E. Legionnaires' Disease (4 marks)
Causative organism: Legionella pneumophila (serogroup 1 most common) - Gram-negative, rod-shaped, aerobic, facultative intracellular organism; does NOT grow on ordinary blood agar or MacConkey agar.
Epidemiology: Point-source outbreaks from contaminated water systems (cooling towers, air conditioners, hot water systems, hospital water supply). Inhalation of contaminated aerosols. Not person-to-person.
Clinical Features:
- Legionnaires' disease: Severe pneumonia with extrapulmonary features - high fever, dry cough, confusion, diarrhea, hyponatremia (SIADH), elevated CK, deranged LFTs
- Pontiac fever: Self-limiting flu-like illness without pneumonia
Pathogenesis: Inhaled → phagocytosed by alveolar macrophages → survives intracellularly by blocking phagosome-lysosome fusion → replicates inside macrophages → pneumonic consolidation.
Laboratory Diagnosis:
- Urinary Antigen Test (UAT): Detects L. pneumophila serogroup 1 antigen in urine. Rapid (minutes), specific, remains positive for weeks. Test of choice for rapid diagnosis. Sensitivity ~70-80%.

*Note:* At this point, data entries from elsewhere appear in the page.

(** ** The adapter *)

Record McpAdapter := mk_mcp_adapter { mcp_adapter : AdapterId; mcp_server_info : McpServerInfo }.

(** What [complete_result] adds in the modern revision. *)
Definition completed_result (a : McpAdapter) (result : Value) (version : McpProtocolVersion) : Value :=
  if is_modern version then
    let result := index_set (str "resultType") (JString (str "complete")) result in
    let metadata := default [] (meta ← value_get (str "_meta") result; as_object meta) in
    let metadata := map_insert SERVER_INFO_META (server_info_json (mcp_server_info a)) metadata in
    index_set (str "_meta") (JObject metadata) result
  else result.
Definition complete_result (a : McpAdapter) (id result : Value) (version : McpProtocolVersion) : Response :=
  rpc_result id (completed_result a result version).

Definition tools_capability : Value := json_object [(str "tools", json_object [(str "listChanged", JBool false)])].

Definition mcp_initialize (a : McpAdapter) (id : Value) (params : option Value) : Response :=
  let invalid := rpc_error_response id (-32602) (str "Invalid params") in
  match (v ← params; as_object v) with
  | None => invalid
  | Some params =>
      match (v ← map_get (str "protocolVersion") params; value_as_str v) with
      | None => invalid
      | Some requested_version =>
          if negb (is_some_and is_object (map_get (str "capabilities") params)) ||
             negb (valid_implementation (map_get (str "clientInfo") params))
          then invalid
          else rpc_result id (json_object
                 [(str "protocolVersion", JString (version_str (negotiate_legacy requested_version)));
                  (str "capabilities", tools_capability); (str "serverInfo", server_info_json (mcp_server_info a))])
      end
  end.

Definition mcp_discover (a : McpAdapter) (id : Value) (params : option Value) (version : McpProtocolVersion) : Response :=
  if negb (is_ok (validate_modern_metadata params version)) ||
     negb (is_some_and (fun params => forallb (fun e => bool_decide (e.1 = str "_meta")) params) (v ← params; as_object v))
  then rpc_error_response id (-32602) (str "Invalid params")
  else complete_result a id (json_object
         [(str "supportedVersions", supported_versions); (str "capabilities", tools_capability);
          (str "ttlMs", json_int 0); (str "cacheScope", JString (str "private"))]) version.

Definition tool_list_result (capabilities : list (CapabilityDescriptor Validator)) (version : McpProtocolVersion) : Value :=
  let result := json_object [(str "tools", JArray (tool_json <$> capabilities))] in
  if is_modern version
  then index_set (str "cacheScope") (JString (str "private")) (index_set (str "ttlMs") (json_int 0) result) else result.

Definition mcp_list_tools (a : McpAdapter) (principal : Principal) (id : Value) (params : option Value) (version : McpProtocolVersion) (s : S)
    : Response :=
  if negb (valid_list_params params) then rpc_error_response id (-32602) (str "Invalid params")
  else
    match service_capabilities s principal (mcp_adapter a) with
    | Ok capabilities => complete_result a id (tool_list_result capabilities version) version
    | Err DiscoveryPolicyUnavailable => rpc_error_response id (-32603) (str "Internal error")
    end.

(** The answer to a dispatched call. *)
Definition tool_response (a : McpAdapter) (id : Value) (invocation_id : rstr) (version : McpProtocolVersion) (r : result DispatchError Value)
    : Response :=
  match r with
  | Ok output => complete_result a id (tool_success output invocation_id version) version
  | Err DispatchInvalidInput => complete_result a id (tool_failure (str "Capability input is invalid") invocation_id None) version
  | Err (DispatchHandler error) =>
      complete_result a id (tool_failure (str "Capability execution failed") invocation_id (Some (as_str (handler_error_code error)))) version
  | Err (DispatchCapabilityNotFound _) | Err (DispatchAccessDenied NotGranted) => rpc_error_response id (-32602) (str "Unknown tool")
  | Err (DispatchAccessDenied PolicyUnavailable) | Err (DispatchAudit _) => rpc_error_response id (-32603) (str "Internal error")
  end.

Definition mcp_call_tool (a : McpAdapter) (principal : Principal) (id : Value) (params : option Value) (version : McpProtocolVersion) (s : S)
    : Response * S :=
  match tool_call params with
  | None => (rpc_error_response id (-32602) (str "Invalid params"), s)
  | Some (name, arguments) =>
      match Identifier_new name : result IdentifierError CapabilityId with
      | Err _ => (rpc_error_response id (-32602) (str "Unknown tool"), s)
      | Ok capability =>
          match generate s with
          | (Err _, s) => (rpc_error_response id (-32603) (str "Internal error"), s)
          | (Ok invocation_id, s) =>
              let '(r, s) := service_dispatch (mk_invocation invocation_id (mcp_adapter a) principal capability arguments) s in
              (tool_response a id (as_str invocation_id) version r, s)
          end
      end
  end.

Definition handle_modern_request (a : McpAdapter) (principal : Principal) (r : RpcRequest) (version : McpProtocolVersion) (s : S) : Response * S :=
  if bool_decide (rpc_method r = DISCOVER_METHOD) then (mcp_discover a (rpc_id r) (rpc_params r) version, s)
  else if bool_decide (rpc_method r = LIST_TOOLS_METHOD) then (mcp_list_tools a principal (rpc_id r) (rpc_params r) version s, s)
  else if bool_decide (rpc_method r = CALL_TOOL_METHOD) then mcp_call_tool a principal (rpc_id r) (rpc_params r) version s
  else (rpc_error 404 (Some (rpc_id r)) (-32601) (str "Method not found"), s).

Definition handle_legacy_request (a : McpAdapter) (principal : Principal) (r : RpcRequest) (version : McpProtocolVersion) (s : S) : Response * S :=
  if bool_decide (rpc_method r = INITIALIZE_METHOD) then (mcp_initialize a (rpc_id r) (rpc_params r), s)
  else if bool_decide (rpc_method r = str "ping") then (empty_result (rpc_id r) (rpc_params r), s)
  else if bool_decide (rpc_method r = LIST_TOOLS_METHOD) then (mcp_list_tools a principal (rpc_id r) (rpc_params r) version s, s)
  else if bool_decide (rpc_method r = CALL_TOOL_METHOD) then mcp_call_tool a principal (rpc_id r) (rpc_params r) version s
  else (rpc_error_response (rpc_id r) (-32601) (str "Method not found"), s).

Definition handle_rpc_request (a : McpAdapter) (principal : Principal) (headers : HeaderMap) (r : RpcRequest) (version : McpProtocolVersion)
    (s : S) : Response * S :=
  if is_modern version then
    match validate_modern_request headers r version with
    | Err error => (validation_error (rpc_id r) error, s)
    | Ok _ => handle_modern_request a principal r version s
    end
  else handle_legacy_request a principal r version s.

Definition handle_notification (params : option Value) (version : McpProtocolVersion) : Response :=
  if is_modern version then
    match validate_modern_metadata params version with
    | Ok _ => accepted_response
    | Err HeaderMismatch => header_mismatch None
    | Err InvalidParams => rpc_error 400 None (-32602) (str "Invalid params")
    end
  else accepted_response.

Definition message_id (m : Message) : option Value := match m with MsgRequest r => Some (rpc_id r) | _ => None end.
Definition is_legacy_initialize (m : Message) : bool :=
  match m with MsgRequest r => bool_decide (rpc_method r = INITIALIZE_METHOD) | _ => false end.

(** The revision a message is in, or the refusal. *)
Definition message_version (headers : HeaderMap) (m : Message) : result Response McpProtocolVersion :=
  match single_header headers PROTOCOL_VERSION_HEADER with
  | Ok (Some value) => ok_or (version_parse value) (unsupported_version (message_id m) value)
  | Ok None => if is_legacy_initialize m then Ok V2025_11_25 else Err (header_mismatch (message_id m))
  | Err _ => Err (header_mismatch (message_id m))
  end.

- Culture (Gold Standard):
- BCYE (Buffered Charcoal Yeast Extract) agar supplemented with L-cysteine and iron - Legionella requires L-cysteine for growth (auxotrophic)

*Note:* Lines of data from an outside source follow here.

(** A tool result as the client decodes it. *)
Lemma tool_result_answered a id version result failed :
  0 <= id <= U64_MAX -> exact_json (server_info_json (mcp_server_info a)) = true ->
  is_object result = true -> exact_json result = true -> json_nesting_depth result < JSON_READER_DEPTH ->
  is_some_and (fun v => bool_decide (is_Some (as_array v))) (value_get (str "content") result) = true ->
  value_get (str "isError") result = Some (JBool failed) ->
  let document := completed_result a result version in
  let response := complete_result a (JNumber (PosInt id)) result version in
  decode (mk_decoder (Some id) (Some version) ShapeToolCall) (resp_status response) (resp_headers response) (resp_body response) =
    Ok (ToolCalled (mk_call_result (if failed then CallFailed else CallSucceeded) (default [] (to_vec document)) (json_nesting_depth document))) /\
  from_slice (default [] (to_vec document)) = Some document.
Proof.
  intros Hid Hinfo Hobj Hex Hd Hc He document response. unfold JSON_READER_DEPTH in Hd.
  destruct (completed_result_spec a result version (JSON_READER_DEPTH - 1) Hinfo Hobj Hex) as (Hex' & Hd' & Hmodern & Hkeep);
    [unfold JSON_READER_DEPTH; lia..|]. fold document in Hex', Hd', Hmodern, Hkeep. split; [|apply from_slice_written; [done|lia]].
  unfold response, complete_result. fold document.
  rewrite (decode_answer id (Some version) ShapeToolCall document); [|done|done|done|lia|exact Hmodern].
  cbn [decode_mcp_result dec_shape]. rewrite (tool_call_parsed document failed); [done| | |].
  - unfold document, completed_result. destruct (is_modern version); [|done]. cbv zeta. by rewrite !index_set_object.
  - by rewrite Hkeep by key_ne.
  - by rewrite Hkeep by key_ne.
Qed.

(** What the client learns of a dispatch. *)
Definition reports (version : McpProtocolVersion) (r : result DispatchError Value) (ans : result McpClientError McpClientResponse) : Prop :=
  match r with
  | Ok output =>
      exists document, ans = Ok (ToolCalled (mk_call_result CallSucceeded (default [] (to_vec document)) (json_nesting_depth document))) /\
        from_slice (default [] (to_vec document)) = Some document /\
        (is_modern version || is_object output = true -> value_get (str "structuredContent") document = Some output)
  | Err DispatchInvalidInput | Err (DispatchHandler _) =>
      exists document, ans = Ok (ToolCalled (mk_call_result CallFailed (default [] (to_vec document)) (json_nesting_depth document))) /\
        from_slice (default [] (to_vec document)) = Some document /\ value_get (str "structuredContent") document = None
  | Err (DispatchCapabilityNotFound _) | Err (DispatchAccessDenied NotGranted) => ans = Err RequestRejected
  | Err (DispatchAccessDenied PolicyUnavailable) | Err (DispatchAudit _) => ans = Err PeerUnavailable
  end.

(** What crosses the wire can be carried: an output within the depth of the reader, and the
    error code of a handler. *)
Definition carried (r : result DispatchError Value) : Prop :=
  match r with
  | Ok output => exact_json output = true /\ json_nesting_depth output <= JSON_READER_DEPTH - 2
  | Err (DispatchHandler error) => forallb is_scalar (as_str (handler_error_code error)) = true
  | _ => True
  end.

Lemma tool_success_spec output inv version :
  exact_json output = true -> json_nesting_depth output <= JSON_READER_DEPTH - 2 -> forallb is_scalar inv = true ->
  let document := tool_success output inv version in
  is_object document = true /\ exact_json document = true /\ json_nesting_depth document < JSON_READER_DEPTH /\
  is_some_and (fun v => bool_decide (is_Some (as_array v))) (value_get (str "content") document) = true /\
  value_get (str "isError") document = Some (JBool false) /\
  (is_modern version || is_object output = true -> value_get (str "structuredContent") document = Some output).
Proof.
  intros He Hd Hi document. unfold document, tool_success. cbv zeta.
  set (base := json_object _). assert (exact_json base = true) as Hbe.
  { unfold base. pose proof (json_text_scalar output). unfold text_content. json_exact. }
  assert (json_nesting_depth base <= 3) as Hbd by (unfold base, text_content; json_depth).
  unfold JSON_READER_DEPTH in *. destruct (is_modern version || is_object output); split_and!; try done.
  - by apply index_set_exact.
  - enough (json_nesting_depth (index_set (str "structuredContent") output base) <= 126) by lia. apply index_set_depth; lia.
Qed.

Lemma tool_failure_spec message inv code :
  forallb is_scalar message = true -> forallb is_scalar inv = true -> (forall c, code = Some c -> forallb is_scalar c = true) ->
  let document := tool_failure message inv code in
  is_object document = true /\ exact_json document = true /\ json_nesting_depth document < JSON_READER_DEPTH /\
  is_some_and (fun v => bool_decide (is_Some (as_array v))) (value_get (str "content") document) = true /\
  value_get (str "isError") document = Some (JBool true) /\ value_get (str "structuredContent") document = None.
Proof.
  intros Hm Hi Hc document. unfold document, tool_failure. cbv zeta. set (metadata := match code with Some _ => _ | None => _ end).
  assert (exact_json metadata = true /\ json_nesting_depth metadata <= 1) as [Hme Hmd].
  { unfold metadata. destruct code as [c|]; [pose proof (Hc c eq_refl)|]; (split; [json_exact|json_depth]). }
  split_and!; [done| | |by vm_compute..].
  - unfold text_content. json_exact.
  - enough (json_nesting_depth (json_object [(str "content", text_content message); (str "isError", JBool true); (str "_meta", metadata)]) <= 3)
      by (unfold JSON_READER_DEPTH; lia). unfold text_content. json_depth.
Qed.

Lemma call_answered a id inv version r :
  0 <= id <= U64_MAX -> exact_json (server_info_json (mcp_server_info a)) = true -> forallb is_scalar inv = true -> carried r ->
  let response := tool_response a (JNumber (PosInt id)) inv version r in
  reports version r
    (decode (mk_decoder (Some id) (Some version) ShapeToolCall) (resp_status response) (resp_headers response) (resp_body response)).
Proof.
  intros Hid Hinfo Hinv Hr response. unfold response.
  pose proof (fun code message => refusal_decoded id (Some version) ShapeToolCall code message Hid) as Herr.
  assert (forall message code, forallb is_scalar message = true -> (forall c, code = Some c -> forallb is_scalar c = true) ->
    reports version (Err DispatchInvalidInput)
      (let response := complete_result a (JNumber (PosInt id)) (tool_failure message inv code) version in
       decode (mk_decoder (Some id) (Some version) ShapeToolCall) (resp_status response) (resp_headers response) (resp_body response))) as Hfail.
  { intros message code Hm Hc. destruct (tool_failure_spec message inv code Hm Hinv Hc) as (H1 & H2 & H3 & H4 & H5 & H6).
    destruct (tool_result_answered a id version _ true Hid Hinfo H1 H2 H3 H4 H5) as [Ha Hb]. eexists. split; [exact Ha|]. split; [done|].
    destruct (completed_result_spec a (tool_failure message inv code) version JSON_READER_DEPTH Hinfo H1 H2) as (_ & _ & _ & Hk);
      [lia|unfold JSON_READER_DEPTH; lia|]. by rewrite Hk by key_ne. }
  destruct r as [output|[audit|c|[]| |error]]; cbn [tool_response reports].
  - destruct Hr as [He Hd]. destruct (tool_success_spec output inv version He Hd Hinv) as (H1 & H2 & H3 & H4 & H5 & H6).
    destruct (tool_result_answered a id version _ false Hid Hinfo H1 H2 H3 H4 H5) as [Ha Hb]. eexists. split; [exact Ha|]. split; [done|].
    destruct (completed_result_spec a (tool_success output inv version) version JSON_READER_DEPTH Hinfo H1 H2) as (_ & _ & _ & Hk);
      [lia|unfold JSON_READER_DEPTH; lia|]. by rewrite Hk by key_ne.
  - apply (Herr (-32603)); [done|set_solver|by vm_compute].
  - apply (Herr (-32602)); [done|set_solver|by vm_compute].
  - apply (Herr (-32602)); [done|set_solver|by vm_compute].
  - apply (Herr (-32603)); [done|set_solver|by vm_compute].
  - apply Hfail; [by vm_compute|done].
  - apply (Hfail _ (Some _)); [by vm_compute|]. by intros c [= <-].
Qed.

(** ** Calls *)

Lemma modern_metadata_spec info version :
  exact_json (client_info_json info) = true ->
  exact_json (modern_metadata info version) = true /\ json_nesting_depth (modern_metadata info version) <= 2.
Proof.
  intros Hi. unfold modern_metadata. assert (json_nesting_depth (client_info_json info) <= 1) by (unfold client_info_json; json_depth).
  assert (exact_json (JString (version_str version)) = true) by (by destruct version; vm_compute). split; [json_exact|json_depth].
Qed.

- Grows in 3-7 days; small, glistening colonies with "ground-glass" appearance
- Specimens: Sputum, BAL, bronchial washings
- Direct Fluorescent Antibody (DFA): Detects antigen in respiratory secretions; rapid but less sensitive
- Serology (IFA): 4-fold rise in antibody titer between acute and convalescent samples (2-6 weeks apart) = diagnostic. Retrospective diagnosis only.

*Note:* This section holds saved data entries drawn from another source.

(** *** Effects of a whole run *)

Lemma lc_run_cons l time e evs :
  lc_run l ((time, e) :: evs) =
  let '(rs, l2) := lc_run (transition l time e).2 evs in ((e, (transition l time e).1) :: rs, l2).
Proof. simpl. by destruct (transition l time e), (lc_run _ evs). Qed.

Lemma lc_run_summary l evs rs l' :
  lc_wf l -> Forall (fun te => 0 <= monotonic te.1) evs -> lc_run l evs = (rs, l') ->
  lc_wf l' /\ lc_retry l' = lc_retry l /\
  length (omap terminal_of rs) = (done_nat l' - done_nat l)%nat /\ (done_nat l <= done_nat l')%nat /\
  lc_attempts l <= lc_attempts l' /\
  omap attempt_of rs = seqZ (lc_attempts l + 1) (lc_attempts l' - lc_attempts l) /\
  (lc_state l' <> Done ->
    lc_attempts l' - in_flight_Z l' =
    lc_attempts l - in_flight_Z l + Z.of_nat (length (omap completion_of rs))).
Proof.
  revert l rs. induction evs as [|[time e] evs IH]; intros l rs Hwf Ht.
  { simpl. intros [= <- <-]. rewrite Z.sub_diag. simpl. split_and!; try done; lia. }
  apply Forall_cons in Ht as [Ht1 Ht]. rewrite lc_run_cons.
  pose proof (transition_effect l time e Hwf) as He.
  destruct (transition l time e) as [r l1]. simpl in *.
  destruct (lc_run l1 evs) as [rs1 l2] eqn:Hrun. intros [= <- <-].
  destruct (lc_effect_wf _ _ _ _ _ Hwf Ht1 He) as (Hwf1 & Hr1 & _).
  destruct (IH _ _ Hwf1 Ht Hrun) as (Hwf2 & Hr2 & Hterm & Hmono & Hle & Hatt & Hcomp).
  split; [done|]. split; [congruence|]. clear IH Hwf2 Hr2 Hrun.
  destruct He as [Hs|Hs Hd|d -> Hs Hd| -> Hs|d (f & ->) Hs Hle1 _|o res Hs Hne Hi _ _]; simpl; fold_omap.
  - assert (done_nat l = 1%nat) as Hdn by (unfold done_nat; by rewrite Hs).
    split_and!; try done. by destruct e.
  - split_and!; try done. by destruct e.
  - split_and!; done.
  - assert (done_nat l = 0%nat) as Hdn
      by (unfold done_nat; destruct Hs as [->|(? & -> & _)]; done).
    rewrite Hdn in *. simpl in *. fold_omap. split_and!; try (done || lia).
    + rewrite Hatt. symmetry. rewrite (seqZ_cons (lc_attempts l + 1)) by lia.
      unfold Z.succ. f_equal. f_equal; lia.
    + intros Hnd. specialize (Hcomp Hnd).
      assert (in_flight_Z l = 0) by (unfold in_flight_Z; destruct Hs as [->|(? & -> & _)]; done).
      change (in_flight_Z (lc_with l (lc_attempts l + 1) InFlight)) with 1 in Hcomp. lia.
  - assert (done_nat l = 0%nat) as Hdn by (unfold done_nat; by rewrite Hs).
    assert (in_flight_Z l = 1) as Hin by (unfold in_flight_Z; by rewrite Hs).
    rewrite Hdn in *. simpl in *. fold_omap. split_and!; try (done || lia).
    intros Hnd. specialize (Hcomp Hnd).
    change (in_flight_Z (lc_with l (lc_attempts l) (WaitingRetry d))) with 0 in Hcomp.
    rewrite Hcomp, Hin. lia.
  - assert (done_nat l = 0%nat) as Hdn by (unfold done_nat; by destruct (lc_state l)).
    rewrite Hdn in *. simpl in *.
    change (done_nat (lc_with l (lc_attempts l) Done)) with 1%nat in *.
    assert (done_nat l2 = 1%nat) as Hd2 by (clear -Hmono; unfold done_nat in *; case_match; lia).
    rewrite Hd2 in *. fold_omap. simpl in Hterm. split_and!; try (done || lia).
    intros Hnd. unfold done_nat in Hd2. by destruct (lc_state l2).
Qed.

(** A lifecycle that is done answers every further event with nothing. *)
Lemma lc_run_done l evs :
  lc_state l = Done ->
  (lc_run l evs).2 = l /\ Forall (fun x => x.2 = Ok DeliveryTransition_none) (lc_run l evs).1.
Proof.
  intros Hs. induction evs as [|[time e] evs IH]; [done|].
  rewrite lc_run_cons. unfold transition. rewrite Hs. simpl. destruct (lc_run l evs) as [rs l2].
  simpl in *. split; [apply IH|]. constructor; [done|apply IH].
Qed.

Lemma lc_run_after_terminal l evs pre x post :
  lc_wf l -> Forall (fun te => 0 <= monotonic te.1) evs ->
  (lc_run l evs).1 = pre ++ x :: post -> is_Some (terminal_of x) ->
  Forall (fun y => y.2 = Ok DeliveryTransition_none) post.
Proof.
  revert l pre. induction evs as [|[time e] evs IH]; intros l pre Hwf Ht; [by destruct pre|].
  apply Forall_cons in Ht as [Ht1 Ht]. rewrite lc_run_cons.
  pose proof (transition_effect l time e Hwf) as He.
  pose proof (transition_wf l time e Hwf Ht1) as Hwf1.
  destruct (transition l time e) as [r l1]. simpl in *.
  destruct (lc_run l1 evs) as [rs l2] eqn:Hrun. simpl.
  destruct pre as [|y pre]; simpl; intros [= <- Heq] Hterm.
  - subst rs. destruct He; simpl in Hterm; try by destruct Hterm.
    replace post with (lc_run (lc_with l (lc_attempts l) Done) evs).1 by (by rewrite Hrun).
    by apply lc_run_done.
  - apply (IH l1 pre Hwf1 Ht); [by rewrite Hrun|done].
Qed.


(** Bounded work.  The attempts a delivery starts are numbered 1, 2, 3, ... without
    gaps and there are at most [retries + 1] of them (never more than 17); once
    [retries + 1] attempt results have been accepted the delivery is terminal. *)
Theorem lifecycle_attempts_bounded route delivery retry evs rs l' :
  retry_wf retry -> Forall (fun te => 0 <= monotonic te.1) evs ->
  lc_run (DeliveryLifecycle_new route delivery retry) evs = (rs, l') ->
  omap attempt_of rs = seqZ 1 (lc_attempts l') /\
  lc_attempts l' <= retries retry + 1 <= 17 /\
  (retries retry + 1 <= Z.of_nat (length (omap completion_of rs)) -> lc_state l' = Done).
Proof.
  intros Hr Ht Hrun. pose proof (DeliveryLifecycle_new_wf route delivery retry Hr) as Hwf.
  destruct (lc_run_summary _ _ _ _ Hwf Ht Hrun)
    as ((_ & Ha & Hst) & Hretry & _ & _ & _ & Hatt & Hcomp). simpl in *. rewrite Hretry in *.
  destruct Hr as (Hn & _). unfold MAX_RETRY_ATTEMPTS in Hn.
  split; [by rewrite Hatt, Z.sub_0_r|]. split; [lia|]. intros Hc.
  destruct (lc_state l') eqn:Hs; [..|done]; exfalso;
    assert (lc_state l' <> Done) as Hnd by congruence; rewrite Hs in Hnd; specialize (Hcomp Hnd);
    unfold in_flight_Z in Hcomp; simpl in Hcomp; rewrite Hs in Hcomp; simpl in Hcomp; lia.
Qed.

(** The retry delay of a validated policy.  No step of the computation saturates:
    the delay after attempt [n] lies between 0.8 and 1.2 times the exponential backoff
    [min (base * 2^(n-1)) cap] and never exceeds the cap. *)
Theorem retry_delay_within_policy l n :
  retry_wf (lc_retry l) -> 1 <= n ->
  backoff (lc_retry l) n * 8 / 10 <= retry_delay l n <= retry_cap (lc_retry l) /\
  retry_delay l n <= backoff (lc_retry l) n * 12 / 10.
Proof. apply retry_delay_bounds. Qed.

(** *** Witnesses *)

Definition ex_retry : RetryPolicy := mk_retry 1 (from_secs 1) (from_secs 30).
Definition ex_events : list (TransitionTime * DeliveryEvent) :=
  [(mk_time 0 1000, EvDrive); (mk_time 5 1001, EvRetryable RetryReceiverRejected);
   (mk_time (from_secs 2) 3000, EvDrive); (mk_time (from_secs 3) 4000, EvDelivered None);
   (mk_time (from_secs 4) 5000, EvCancel)].
Definition ex_lc_run :=
  lc_run (DeliveryLifecycle_new (mk_id (str "route")) (mk_id (str "delivery")) ex_retry) ex_events.

Lemma ex_retry_wf : retry_wf ex_retry.
Proof. vm_compute. repeat split; discriminate. Defined.

Lemma ex_events_times : Forall (fun te => 0 <= monotonic te.1) ex_events.
Proof. repeat constructor; vm_compute; discriminate. Defined.


Lemma lifecycle_attempts_bounded_witness :
  length (omap completion_of ex_lc_run.1) = 2%nat /\ lc_state ex_lc_run.2 = Done.
Proof.
  split; [vm_compute; reflexivity|].
  apply (proj2 (proj2 (lifecycle_attempts_bounded (mk_id (str "route")) (mk_id (str "delivery")) ex_retry ex_events
    ex_lc_run.1 ex_lc_run.2 ex_retry_wf ex_events_times eq_refl))).
  vm_compute. discriminate.
Defined.

Lemma retry_delay_within_policy_witness :
  let l := DeliveryLifecycle_new (mk_id (str "route")) (mk_id (str "delivery")) ex_retry in
  backoff ex_retry 3 * 8 / 10 <= retry_delay l 3 <= from_secs 30 /\ 3200000000 <= retry_delay l 3.
Proof.
  intros l. assert (1 <= 3) as H3 by lia.
  destruct (retry_delay_within_policy l 3 ex_retry_wf H3) as [[H1 H2] _].
  split; [split; [exact H1|exact H2]|]. etrans; [|exact H1]. vm_compute. discriminate.
Defined.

- PCR: Highly sensitive; detects all serogroups; used on respiratory specimens/urine
- Gram stain: Poorly staining (faint) Gram-negative rods; silver stain (Dieterle/Warthin-Starry) for tissue sections
Treatment: Fluoroquinolones (levofloxacin - preferred) or macrolides (azithromycin). Beta-lactams are NOT effective (despite Gram-negative nature - due to beta-lactamase production and intracellular location).
All answers are based on standard microbiology references (Ananthanarayan & Paniker, Jawetz, Murray's Medical Microbiology). Good luck with your exam!